RAWA DANAU, sebuah danau berupa rawa – rawa yang hingga saat ini masih ada
dan dikelola sebagai cagar alam seluas 2500ha merupakan saksi bisu dan
peniggalan hidup legenda RAWA DANAU yang kami coba ungkap guna memperluas
pengetahuan akan budaya tanah sendiri.
Dahulu kala, disebuah desa yang mamiliki ulama terkenal bernama Syech
Maidin. Pada suatu hari, saat ia pulang dari pengajian ( memberi ceramah ) ia
merasa sangat ingin buang air kecil. Hingga akhirnya ia memutuskan untuk
membuang air kecilnya kedalam batok kelapa muda yang ia temukan dipinggir jalan
manakala akan pulang. Setelah itu ia melanjutkan perjalanannya kembali. Namun
diduga, batok kelapa muda yang berisi air kencing Syech Maidin tadi diminum
oleh seekor babi hutan dan dengan sangat tidak terduga, babi hutan tersebut
mengalami hal aneh yaitu tiba – tiba bunting.

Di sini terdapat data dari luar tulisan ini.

Lemma sslInputs_mirror p o cfg certs tasks sec now :
  sslInputsFor p (mirrorSSL p cfg certs (computeSSL (sslInputsFor p o cfg certs tasks sec now)) sec o) cfg certs tasks sec now
  = replan (sslInputsFor p o cfg certs tasks sec now).
Proof.
  unfold replan. set (out := computeSSL _). unfold sslInputsFor, mirrorSSL, with_certificates. cbn. f_equal.
  - by case_bool_decide.
  - unfold ssl_status. by destruct (co_SSL o).
Qed.

Lemma out_attempts_custom i a : out_attempts (compute_custom i a) = a.
Proof. unfold compute_custom, custom_cleanup. by repeat case_match. Qed.

Lemma out_attempts_le i a : out_attempts (compute_le i a) = a.
Proof. unfold compute_le. by repeat case_match. Qed.

Lemma replan_cleanup certs d b mk a a' mk' :
  out_managed (custom_cleanup certs d b mk a) = Some mk' ->
  out_action (custom_cleanup certs d b mk' a') = out_action (custom_cleanup certs d b mk a).
Proof.
  unfold custom_cleanup. destruct (match cst_ID mk with Some _ => _ | None => _ end) eqn:Eo.
  - destruct (List.find (managedMatches (Some mk)) certs) as [c|] eqn:Ec; simpl; intros [= <-].
    + by rewrite Eo, Ec.
    + cbn [markerFor cst_ID]. by rewrite Z.eqb_refl.
  - simpl. intros [= <-]. by rewrite Eo.
Qed.

Lemma find_none_of {A} (f : A -> bool) l : (forall x, f x = false) -> List.find f l = None.
Proof. intros H. induction l as [|x l IH]; [done|]. simpl. by rewrite H. Qed.

Lemma replan_custom i a :
  in_mode i = "custom" ->
  let i' := {| in_mode := in_mode i; in_desired := in_desired i; in_boundID := in_boundID i;
               in_managed := out_managed (compute_custom i a); in_certificates := in_certificates i; in_tasks := in_tasks i;
               in_domainsAttached := in_domainsAttached i; in_prevState := out_state (compute_custom i a);
               in_budgetKey := in_budgetKey i; in_prevBudgetKey := in_budgetKey i; in_attempts := a;
               in_lastAttempt := in_lastAttempt i; in_now := in_now i |} in
  out_action (compute_custom i' a) = out_action (compute_custom i a).
Proof.
  intros Hm. unfold compute_custom. cbn [in_desired in_certificates in_boundID in_managed in_budgetKey in_prevBudgetKey in_prevState].
  destruct (in_desired i) as [d|]; [|done]. destruct (List.find _ (in_certificates i)) as [m|] eqn:Ef.
  - destruct (decide (in_boundID i = Some (ce_ID m))) as [Hb|Hb];
      [rewrite !(bool_decide_eq_true_2 _ Hb)|by rewrite !(bool_decide_eq_false_2 _ Hb)].
    destruct (out_managed (custom_cleanup _ _ _ _ _)) as [mk'|] eqn:Ek; cbn [marker_or].
    + by eapply replan_cleanup.
    + exfalso. revert Ek. unfold custom_cleanup. by repeat case_match.
  - rewrite (bool_decide_eq_true_2 (in_budgetKey i = in_budgetKey i) eq_refl).
    by destruct (bool_decide (in_budgetKey i = in_prevBudgetKey i) && bool_decide (in_prevState i = sslStateFailed)).
Qed.

(** C25. What [Observe] reports due is what [Update] then does: with the outcome mirrored
    into the status and nothing changed upstream, the plan is the same. *)
Theorem ssl_observe_update_agree p o cfg certs tasks sec now :
  out_action (computeSSL (sslInputsFor p (mirrorSSL p cfg certs (computeSSL (sslInputsFor p o cfg certs tasks sec now)) sec o)
                            cfg certs tasks sec now))
  = out_action (computeSSL (sslInputsFor p o cfg certs tasks sec now)).
Proof.
  rewrite sslInputs_mirror. set (i := sslInputsFor _ _ _ _ _ _ _). clearbody i.
  unfold replan, computeSSL. cbn [in_mode in_budgetKey in_prevBudgetKey in_attempts]. rewrite (bool_decide_eq_true_2 (in_budgetKey i = in_budgetKey i) eq_refl).
  set (a := if bool_decide (in_budgetKey i = in_prevBudgetKey i) then _ else _). clearbody a.
  destruct (decide (in_mode i = "custom")) as [Hc|Hc]; [rewrite !(bool_decide_eq_true_2 _ Hc)|rewrite !(bool_decide_eq_false_2 _ Hc)].
  { rewrite out_attempts_custom. by apply replan_custom. }
  destruct (decide (in_mode i = "letsEncrypt")) as [Hl|Hl]; [rewrite !(bool_decide_eq_true_2 _ Hl)|rewrite !(bool_decide_eq_false_2 _ Hl)].
  { rewrite out_attempts_le. unfold compute_le, le_slot. cbn. destruct (List.find is_le _) as [le|] eqn:Ef.
    - by destruct (bool_decide (in_boundID i = Some (ce_ID le))).
    - destruct (match in_boundID i with Some _ => _ | None => _ end) as [c|]; cbn.
      + by destruct (managedMatches (in_managed i) c) eqn:E; cbn; rewrite E.
      + destruct (List.find (fun c => managedMatches (in_managed i) c && _) _) eqn:E; cbn; by rewrite E. }
  destruct (decide (in_mode i = "none")) as [Hn|Hn]; [rewrite !(bool_decide_eq_true_2 _ Hn)|rewrite !(bool_decide_eq_false_2 _ Hn)]; [|done].
  unfold compute_none. cbn. destruct (in_boundID i); [done|]. destruct (List.find (managedMatches (in_managed i)) _) eqn:Ef; cbn; [by rewrite Ef|].
  by rewrite find_none_of.
Qed.

(** ** The Let's Encrypt budget *)

(** An issuance that counts: one the API did not turn down because another is already
    in flight. *)
Definition is_charged (x : exchange cdn_reply) : bool :=
  match request x as q return reply (cdn_reply q) -> bool with
  | IssueCDNCertificate _ => fun r =>
      match write_reply r with Err e => negb (contains_str (Error e) "cert_issue_task_already_exists") | Ok _ => true end
  | _ => fun _ => false
  end (answer x).

Definition charged (t : list (exchange cdn_reply)) : Z := Z.of_nat (length (List.filter is_charged t)).

Lemma charged_app t t' : charged (t ++ t') = charged t + charged t'.
Proof. unfold charged. rewrite List.filter_app, length_app. lia. Qed.

Lemma charged_cons x t : charged (x :: t) = (if is_charged x then 1 else 0) + charged t.
Proof. unfold charged. simpl. destruct (is_charged x); simpl; lia. Qed.

(** The budget window of a declaration, and what the status says was spent in it. *)
Definition window (p : CdnParameters) : string := sslBudgetKey (domains_of p) (p_SSL p) None.

Definition status_window (o : CdnObservation) : string := match co_SSL o with Some s => strDeref (ss_BudgetKey s) | None => "" end.
Definition status_attempts (o : CdnObservation) : Z := match co_SSL o with Some s => i64Deref (ss_IssueAttempts s) | None => 0 end.

Definition spent (p : CdnParameters) (o : CdnObservation) : Z :=
  if bool_decide (window p = status_window o) then status_attempts o else 0.

Section Budget.
Context `{R : CrossplaneRuntime} {U : Upstream cdn_request cdn_reply}.
Variable recorder : bool.
Variable name : string.
Variable deleting : bool.
Variable now : World -> Z.
Variable read_secret : World -> string -> result error (gmap string string).
Variable read_bucket : World -> string -> result string (bool * option Z).
Variable kube_patch : World -> string -> result error unit.
Variable pem_decode : string -> option (string * string).
Variable parse_x509 : string -> result string x509_certificate.

Notation cdn := (managed CdnDeclared CdnObservation).

(** A Cdn in mode letsEncrypt, without the annotation that resets the budget. *)
Definition budgeted (s : cdn) : Prop :=
  mode_of (spec s) = "letsEncrypt" /\ de_Annotations (ForProvider s) !! RetrySSLAnnotation = None.

Definition spending (s s' : cdn) (t : list (exchange cdn_reply)) : Prop :=
  budgeted s -> budgeted s' /\ spec s' = spec s /\
  spent (spec s') (AtProvider s') = spent (spec s) (AtProvider s) + charged t /\
  spent (spec s') (AtProvider s') <= Z.max maxIssueAttempts (spent (spec s) (AtProvider s)).

Lemma spending_refl s : spending s s [].
Proof. intros H. split_and!; [done..| |lia]. unfold charged. simpl. lia. Qed.

Lemma spending_trans s s' s'' t t' : spending s s' t -> spending s' s'' t' -> spending s s'' (t ++ t').
Proof.
  intros H H' Hb. destruct (H Hb) as (Hb' & E & Hs & Hm). destruct (H' Hb') as (Hb'' & E' & Hs' & Hm').
  split; [done|]. split; [congruence|]. rewrite charged_app. lia.
Qed.

(** A change that leaves the spec, the annotations and the budget alone. *)
Lemma spending_same (f : cdn -> cdn) s :
  ForProvider (f s) = ForProvider s -> status_window (AtProvider (f s)) = status_window (AtProvider s) ->
  status_attempts (AtProvider (f s)) = status_attempts (AtProvider s) -> spending s (f s) [].
Proof.
  intros H1 H2 H3 Hb. unfold budgeted, spec, spent in *. rewrite H1, H2, H3.
  split; [done|]. split; [done|]. unfold charged. simpl. lia.
Qed.

Lemma spending_keep (f : cdn -> cdn) s :
  ForProvider (f s) = ForProvider s -> co_SSL (AtProvider (f s)) = co_SSL (AtProvider s) -> spending s (f s) [].
Proof. intros H1 H2. apply spending_same; [done|unfold status_window|unfold status_attempts]; by rewrite H2. Qed.

Lemma spending_quiet s q r : is_charged (Exchange q r) = false -> spending s s [Exchange q r].
Proof. intros H Hb. split; [done|]. split; [done|]. rewrite charged_cons, H. unfold charged. simpl. lia. Qed.

Lemma spending_event e s : spending s (record_event recorder e s) [].
Proof. apply (spending_keep (record_event recorder e)); by destruct recorder. Qed.

Lemma spending_unannotate key s : spending s (without_annotation key s) [].
Proof.
  intros [H1 H2]. unfold budgeted, without_annotation, spec in *. cbn. split.
  - split; [done|]. apply lookup_delete_None. by right.
  - split; [done|]. unfold charged. simpl. lia.
Qed.

Ltac spend := repeat first [evolves_step spending_refl spending_trans | by apply spending_keep | by apply spending_quiet
                           | apply spending_unannotate | apply spending_event].

Lemma removeAnnotation_spending key : evolves spending (removeAnnotation kube_patch key).
Proof. unfold removeAnnotation. spend. Qed.

Lemma handlePurge_spending res : evolves spending (handlePurge recorder now kube_patch res).
Proof.
  unfold handlePurge, map_status. repeat first [apply removeAnnotation_spending | progress spend].
Qed.

Lemma buildDesiredWrite_spending res cfg sec : evolves spending (buildDesiredWrite name deleting read_bucket res cfg sec).
Proof. unfold buildDesiredWrite, resolveOrigin. spend. Qed.

Lemma spec_secrets_spending : evolves spending (spec_secrets read_secret pem_decode parse_x509).
Proof. unfold spec_secrets. spend. Qed.

Lemma ssl_reads_spending id mode : evolves spending (ssl_reads id mode).
Proof. unfold ssl_reads, certificatesForMode. spend. Qed.

(** In mode letsEncrypt no certificate is declared. *)
Lemma spec_secrets_le (Q : post resolvedSecrets) (s : cdn) w :
  mode_of (spec s) = "letsEncrypt" ->
  (forall r s' w' t, spending s s' t -> (forall sec, r = Ok sec -> rs_certIdentity sec = None /\ s' = s) -> Q r s' w' t) ->
  wp (spec_secrets read_secret pem_decode parse_x509) Q s w.
Proof.
  intros Hm HQ. unfold spec_secrets. do 4 wp_step. destruct (resolveSpecSecrets _ _ _ _) as [sec|e] eqn:E.
  - wp_step. apply HQ; [apply spending_refl|]. intros sec' [= <-]. split; [|done]. revert E. unfold resolveSpecSecrets, certificate_secret.
    unfold mode_of in Hm. destruct (p_SSL (spec s)) as [ssl|]; [|done]. rewrite Hm.
    destruct (token_secret _ _); simpl; [|done]. destruct (aws_secret _ _); simpl; [|done].
    destruct (ssl_CertificateSecretRef ssl); simpl; by intros [= <-].
  - do 2 wp_step. wp_step. apply HQ; [by apply spending_keep|done].
Qed.

(** One more command of a run that has kept [spending] so far. *)
Definition spends {A} (s0 : cdn) (t0 : list (exchange cdn_reply)) (P : result error A -> cdn -> Prop) : post A :=
  fun r s' _ t => spending s0 s' (t0 ++ t) /\ P r s'.

Lemma spends_bind {A B} (m : M U cdn A) (f : A -> M U cdn B) s0 t0 P s w :
  evolves spending m -> spending s0 s t0 -> (forall e s', P (Err e) s') ->
  (forall a s' w' t, spending s0 s' t -> wp (f a) (spends s0 t P) s' w') ->
  wp (m ≫= f) (spends s0 t0 P) s w.
Proof.
  intros Hm Hs He Hf. apply wp_bind. apply (wp_evolves _ _ _ _ _ Hm). intros r s' w' t _ Ht.
  pose proof (spending_trans _ _ _ _ _ Hs Ht) as H. destruct r as [a|e]; [|by split].
  eapply wp_mono; [by apply Hf|]. unfold spends. intros r s'' w'' t' [H1 H2]. by rewrite app_assoc.
Qed.

Lemma spends_evolves {A} (m : M U cdn A) s0 t0 (P : result error A -> cdn -> Prop) s w :
  evolves spending m -> spending s0 s t0 -> (forall r s', P r s') -> wp m (spends s0 t0 P) s w.
Proof.
  intros Hm Hs HP. apply (wp_evolves _ _ _ _ _ Hm). intros r s' w' t _ Ht. split; [by eapply spending_trans|done].
Qed.

(** The window of the status is the declared one. *)
Definition in_window (s : cdn) : Prop := status_window (AtProvider s) = window (spec s).

Lemma mirror_spending cfg l sec s t :
  rs_certIdentity sec = None ->
  let f := mirrorSSL (spec s) cfg l.1 (computeSSL (sslInputsFor (spec s) (AtProvider s) cfg l.1 l.2 sec t)) sec in
  spending s (set_at_provider (f (AtProvider s)) s) [] /\ in_window (set_at_provider (f (AtProvider s)) s).
Proof.
  intros Hsec f. unfold f. split; [|unfold in_window, status_window; cbn; by rewrite Hsec].
  intros [Hm Hn]. split; [done|]. split; [done|].
  match goal with |- ?x = _ /\ _ => assert (x = spent (spec s) (AtProvider s)) as -> end; [|unfold charged; simpl; lia].
  unfold spent at 1. unfold status_window, status_attempts. cbn. rewrite Hsec.
  rewrite bool_decide_eq_true_2 by done. unfold computeSSL. cbn [sslInputsFor in_mode in_budgetKey in_prevBudgetKey in_attempts].
  change (de_ForProvider (ForProvider s)) with (spec s). rewrite Hm, Hsec. rewrite bool_decide_eq_false_2 by done.
  rewrite bool_decide_eq_true_2 by done. by rewrite out_attempts_le.
Qed.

Setelah si babi mengalami hal aneh tersebut dan malahirakan, ternyata ada
hal yang jauh lebih aneh dan ajaib terjadi, si babi melahirkan seorang bayi
perempuan yang cantik jelita dipinggir desa tersebut. Bayi tersebut kemudian
ditemukan oleh warga setempat dan dibawa kepada Syech Maidin. Setelah melakukan
musyawarah, Syech Maidin memutuskan akan diadakan sukuran si bayi sekaligus
pemberian nama kepada bayi tersebut apabila si bayi sudah dapat merangkak.
Akhirnya, setelah si bayii bisa merangkak, dilakukanlah sukuran si bayi dimana
setiap kepala keluarga diharuskan membuat dan membawa makanan ke Mesjid tempat
akan dilaksanakannya acara sukuran tersebut. “ Peraturannya adalah, barang
siapaa yang diambil makannnya oleh bayi ini. Dialah orantua kandungnya (
Bapaknya ) “ tutur Syech Maidin ketika semua orang sudah berkumpul di Mesjid.
Dan ternyata, si bayi merangkak mengambil makanan/kue bakatul yang dibuat oleh
Syech Maidin, kemudian dianugrahkan kepadanya nama Nyi Artati. Tumbuhlah Nyi
Artati menjadi gadis yang cantik dan sakti dalam asuhan Syech Maidin.
Waktu berlalu begitu cepat, hingga ada suatu kejadian di desa tersebut
dimana didalam mimbar mesjid desa tersebut tumbuhlah sebuah jamur yang sangat
besar dan tak ada yang mampu mencabutnya kecuali Nyi Artati. “Aku siap mencabut
jamur tesebut, asalkan kalian mau membuatkan Aku sebuah lisung ( perahu )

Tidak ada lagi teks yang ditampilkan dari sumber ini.